X-Message-Number: 5508
From: 
Date: Sun, 31 Dec 1995 02:17:29 -0500
Subject: comparisons & improvements

Brian Wowk (#5497), commenting on remarks of mine concerning the many
obscurities and difficulties in comparing various suspension procedures and
aspects of them,  says that it is better to use a cryoprotectant than not and
better to have good cardipulmonary support than not, and that there will be a
"world of difference" if  (among other things) the patient is given a full
spectrum of cerebro-protective medications.

Hours, days, or weeks could be spent dissecting such statements, which have a
degree of truth heavily dependent on context and assumptions. We do know, for
example (or at least it is strongly indicated by our Cryonics Institute
observations of sheep heads as well as human patients) that promptness of
cooling, washout and perfusion are more important than the details of the
procedure, within fairly broad limits. This means, for example, that a
funeral director nearby, even if limited in capabilities, may be of more use
than a team of M.D.s a continent or an ocean away--or perhaps even of more
use than a slow-reaction team of local volunteers. Again, we believe we can
(in due course) equip and train funeral directors to do any procedure anyone
else can do. (Well, Mike Darwin reports that Greg Fahy reports that only one
person in the world has the skill to use a certain patented rewarming
technique; but it seems unlikely that an effective procedure, once
established, will remain the exclusive province of a tiny number of
 unusually gifted people.)

As far as the differences in type of CPR or HLR machine is concerned, that
again is a very long story. Part of that story is that, in favorable
circumstances, one can get good circulation and oxygenation with such
machines as the Michigan Instruments thumper or even the old Westinghouse
thumper (both of which we have, among other things), as can be seen just by
noting the patient's color in various parts of the body.

Concerning burr holes in the skull to make observations during perfusion, we
don't need them for our human patients with present procedures. We already
know, from the sheep head work (with windows in the skull) and other indices,
that the brains do not show edema but rather shrinkage. (Whether this is
good, bad, or indifferent is again a long story with no sound-bite answer,
but it seems reasonably clear that a little shrinkage is better than edema,
since edema will produce intracranial pressure, especially during freezing.) 

Further, certain ostensibly "obvious" benefits are in fact not established.
All those medications Brian mentioned have, for the most part, NOT been
individually evaluated in the context of a suspension; they have merely been
hopefully adopted from clinical medicine on the theory that they might help
here too.
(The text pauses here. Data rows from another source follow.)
(** C9: No call is lost. The coverage counts the calls by outcome (linked,
    no provider, ambiguous, external) and the four counts add up to the number
    of consumers and tests; the gaps are exactly the records of the calls that
    were not linked, strictly sorted; every linked call has an edge. The ambiguities
    are exactly those of the calls and of the declared implementations that resolve
    to several providers, with these as candidates, strictly sorted. *)
Theorem link_report_exact :
  let r := link_http_routes boundaries tests implementations authorities in
  let coverage := report_coverage (res_report r) in
  let reason := λ call, fst <$> call_gap index authorities call in
  cov_linked coverage = len (List.filter (gap_is index authorities None) calls) ∧
  cov_no_provider coverage = len (List.filter (gap_is index authorities (Some Gap_NoProvider)) calls) ∧
  cov_ambiguous coverage = len (List.filter (gap_is index authorities (Some Gap_Ambiguous)) calls) ∧
  cov_external coverage = len (List.filter (gap_is index authorities (Some Gap_External)) calls) ∧
  (cov_linked coverage + cov_no_provider coverage + cov_ambiguous coverage + cov_external coverage = len calls)%N ∧
  strictly_sorted (report_gaps (res_report r)) ∧
  (∀ g, g ∈ report_gaps (res_report r) ↔
    ∃ call why candidates, call ∈ calls ∧ call_gap index authorities call = Some (why, candidates)
      ∧ g = gap_record call why candidates) ∧
  (∀ call, call ∈ calls → call_gap index authorities call = None →
    ∃ p e, call_resolution index authorities call = CR_Route (RR_Unique p) ∧ e ∈ res_edges r
      ∧ edge_id e = link_edge_id (node_id (rc_node call)) (rc_relation call) (hb_id p)) ∧
  StronglySorted (λ a b, cmp (ambiguity_key a) (ambiguity_key b) = Lt) (res_ambiguities r) ∧
  (∀ a, a ∈ res_ambiguities r ↔
    (∃ call candidates, call ∈ calls ∧ call_gap index authorities call = Some (Gap_Ambiguous, candidates)
       ∧ a = http_link_ambiguity (rc_method call) (rc_path call) (map (λ c, hb_id c) candidates)) ∨
    (∃ i repository candidates, i ∈ implementations ∧ node_repo_id (di_node i) = Some repository
       ∧ resolve index (di_method i) (di_path i) (Some repository) (Some repository) = RR_Ambiguous candidates
       ∧ a = http_link_ambiguity (di_method i) (di_path i) (map (λ c, hb_id c) candidates))).
Proof.
  intros r coverage reason.
  assert (Hr : res_report r =
    let report := sink_report (foldl (link_remote_call index authorities) default_sink calls) in
    {| report_coverage := report_coverage report; report_gaps := dedup (sort (report_gaps report)) |}).
  { unfold r, link_http_routes, finish; simpl. by rewrite implementations_report. }
  destruct (calls_report index authorities calls) as [Hcov Hgaps].
  unfold coverage. rewrite Hr. cbn [report_coverage report_gaps]. rewrite Hcov, Hgaps.
  cbn [cov_linked cov_no_provider cov_ambiguous cov_external]. split_and!; try done.
  - clear. unfold count_calls. clearbody calls index.
    induction calls as [|call cs IH]; [done|]. cbn [List.filter].
    assert (Hone : ∀ o, gap_is index authorities o call = bool_decide (fst <$> call_gap index authorities call = o)) by done.
    rewrite !Hone, (len_cons call cs).
    destruct (call_gap index authorities call) as [[[] ?]|]; cbn; repeat case_bool_decide; try congruence; rewrite ?len_cons; lia.
  - apply sorted_unique_strict.
  - intros g. fold (sorted_unique (flat_map (λ call, match call_gap index authorities call with
      | Some (reason, candidates) => [gap_record call reason candidates] | None => [] end) calls)).
    rewrite sorted_unique_elem_of, list_elem_of_In, in_flat_map. split.
    + intros (call & Hc%list_elem_of_In & Hg). destruct (call_gap _ _ call) as [[why cs]|] eqn:E; [|done].
      destruct Hg as [<-|[]]. by exists call, why, cs.
    + intros (call & why & cs & Hc%list_elem_of_In & E & ->). exists call. split; [done|]. rewrite E. by left.
  - intros call Hc Hg. unfold call_gap in Hg.
    destruct (call_resolution index authorities call) as [[p| |]|] eqn:E; try done.
    destruct (fold_add_link added_edges added_status) as [Hmap Hsome].
    destruct (Hsome {| edge_id := link_edge_id (node_id (rc_node call)) (rc_relation call) (hb_id p);
          edge_source := node_id (rc_node call); edge_target := hb_id p; edge_kind := rc_kind call;
          edge_confidence := f_min (ev_confidence (rc_evidence call)) (hb_confidence p);
          edge_status := consensus_status (f_min (ev_confidence (rc_evidence call)) (hb_confidence p));
          edge_evidence := [ev_id (rc_evidence call); ev_id (hb_evidence p)] |}) as [e He].
    + apply elem_of_app. left. apply list_elem_of_In, in_flat_map. exists call.
      split; [by apply list_elem_of_In|]. unfold call_edges. rewrite E. by left.
    + exists p, e. split; [done|]. split; [|by apply Hmap in He as [? _]].
      unfold r. rewrite link_edges_fold. apply btree_values_elem_of. eauto.
  - unfold r. rewrite link_ambiguities_fold. apply sort_http_ambiguities_exact.
  - apply listed_ambiguities.
Qed.

(** Every edge is earned. The identifiers of the edges are exactly those of
    the linked calls and implementation anchors; the edge of an identifier has
    the endpoints and kind of the first of them, the evidence of all of them,
    the highest of their confidences, and is [Confirmed] exactly when that
    confidence is at least one. *)
Theorem link_edges_exact :
  let edges := res_edges (link_http_routes boundaries tests implementations authorities) in
  (∀ id, (∃ e, e ∈ edges ∧ edge_id e = id) ↔ ∃ x, x ∈ added_edges ∧ edge_id x = id) ∧
  (∀ e, e ∈ edges → merges added_edges e) ∧
  (∀ e e', e ∈ edges → e' ∈ edges → edge_id e = edge_id e' → e = e').
Proof.
  intros edges. destruct (fold_add_link added_edges added_status) as [Hmap Hsome].
  assert (Hin : ∀ e, e ∈ edges ↔ foldl add_link ∅ added_edges !! edge_id e = Some e).
  { intros e. unfold edges. rewrite link_edges_fold, btree_values_elem_of. split; [|by eauto].
    intros [k Hk]. by destruct (Hmap _ _ Hk) as [-> _]. }
  split_and!.
  - intros id. split.
    + intros (e & He%Hin & <-). destruct (Hmap _ _ He) as [_ (_ & (x & [Hx Hid]%list_filter_In & _) & _)].
      apply String.eqb_eq in Hid. eauto.
    + intros (x & Hx & <-). destruct (Hsome x Hx) as [e He]. destruct (Hmap _ _ He) as [Hid _].
      exists e. split; [|done]. apply Hin. by rewrite Hid.
  - intros e He%Hin. by apply Hmap in He as [_ ?].
  - intros e e' He%Hin He'%Hin Hid. congruence.
Qed.

(** Scopes are respected. A call whose scope names an external host, or an
    authority the workspace does not know, is never linked; an in-process call,
    or a call to a declared authority, is linked only to a provider of that
    repository. *)
Theorem call_scope_safe (call : RemoteCall) :
  match scope_restriction (rc_scope call) (node_repo_id (rc_node call)) authorities with
  | Restrict_External =>
      call_gap index authorities call = Some (Gap_External, []) ∧ call_edges index authorities call = []
  | Restrict_Strict repository =>
      ∀ p, call_resolution index authorities call = CR_Route (RR_Unique p) →
        p ∈ boundaries ∧ hb_role p = Provider ∧ hb_repo p = Some repository
  | Restrict_Preferred repository =>
      ∀ p, call_resolution index authorities call = CR_Route (RR_Unique p) →
        hb_repo p = Some repository ∨
        resolve index (rc_method call) (rc_path call) (node_repo_id (rc_node call)) (Some repository) = RR_Unmatched
  | Restrict_Workspace =>
      call_resolution index authorities call =
      CR_Route (resolve index (rc_method call) (rc_path call) (node_repo_id (rc_node call)) None)
  end.
Proof.
  unfold call_gap, call_edges, call_resolution, resolve_call.
  destruct (scope_restriction _ _ _) as [|repository|repository|]; [done| | |done]; intros p.
  - intros [= Hr]. pose proof (resolve_in_repository boundaries (rc_method call) (rc_path call)
      (node_repo_id (rc_node call)) repository) as Hs. fold index in Hs. by rewrite Hr in Hs.
  - pose proof (resolve_in_repository boundaries (rc_method call) (rc_path call)
      (node_repo_id (rc_node call)) repository) as Hs. fold index in Hs.
    destruct (resolve index _ _ _ (Some repository)) as [q|qs|]; [|done|by right].
    intros [= <-]. left. apply Hs.
Qed.
End link_http_routes_spec.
Not all of the people experienced in hypothermia and cryothermia
believe all these medications have significant benefits--even if they cost
nothing. 

It is also true--although frequently overlooked--that if even the fanciest of
current procedures leaves damage making full-fledged nanotech or equivalent
necessary to reverse it, and if that nanotech will also be sufficient, then
nothing is gained  by the more elaborate procedure except the illusion of
improved odds (and maybe better PR and possibly better morale). Of course
this does not change the fact that even a small improvement, if it probably
occurs, should be utilized by those who can afford it; or that even a small
improvement could turn out to be a crucial one.

It is also undeniably true that, if you cannot afford the procedure, it is
totally useless to you as a prospective patient; and it is further undeniably
true that, if your organization cannot keep you frozen, then the manner of
your freezing will not matter. How much trade-off is desirable between
financial reserves (or other uses of money) and incremental but expensive
putative advantages? 

None of this is to denigrate the efforts of Alcor, BioPreservation, BioTime,
Trans Time and others (including CI and ACS) to provide the best suspensions
of which we are capable, and to expand those capabilities. As I have said
many times, Cryonics Institute will offer (if necessary as a higher priced
option) any and every procedure that we are convinced offers clear-cut
advantages, as soon as we have this conviction and capability; and we will
work with others to try to clarify the questions. I hope before the end of
1996 that we will have made substantial progress in attaining a consensus on
the kinds and degree of damage done (or avoided) by each feature of each
procedure, present and upcoming. 

As far as I know or recall, Cryonics Institute was first to demonstrate, and
to have independently verified, a procedure that produces no cracking. There
is also evidence that microscopic damage may be less with recent procedures
of BioTime or/and BioPreservation or/and Alcor. We all know of the ongoing
efforts of Greg Fahy on vitrification; and we have all seen the newspaper and
magazine reports (mentioned months ago on Cryonet by Anatole Dolinoff) of
alleged full recovery of hearts after liquid nitrogen storage in South
Africa; and armchair observers such as Doug Skrecky and Yvan Bozzonetti are
constantly making suggestions, some of which may prove to have merit. More
power to all of them, Omega Point bless them. A certain amount of competition
is going to persist, and not everyone will love everyone equally, but it
seems fairly clear that we are generally on the path of reduced friction and
better cooperation, and I think this can be sustained and improved.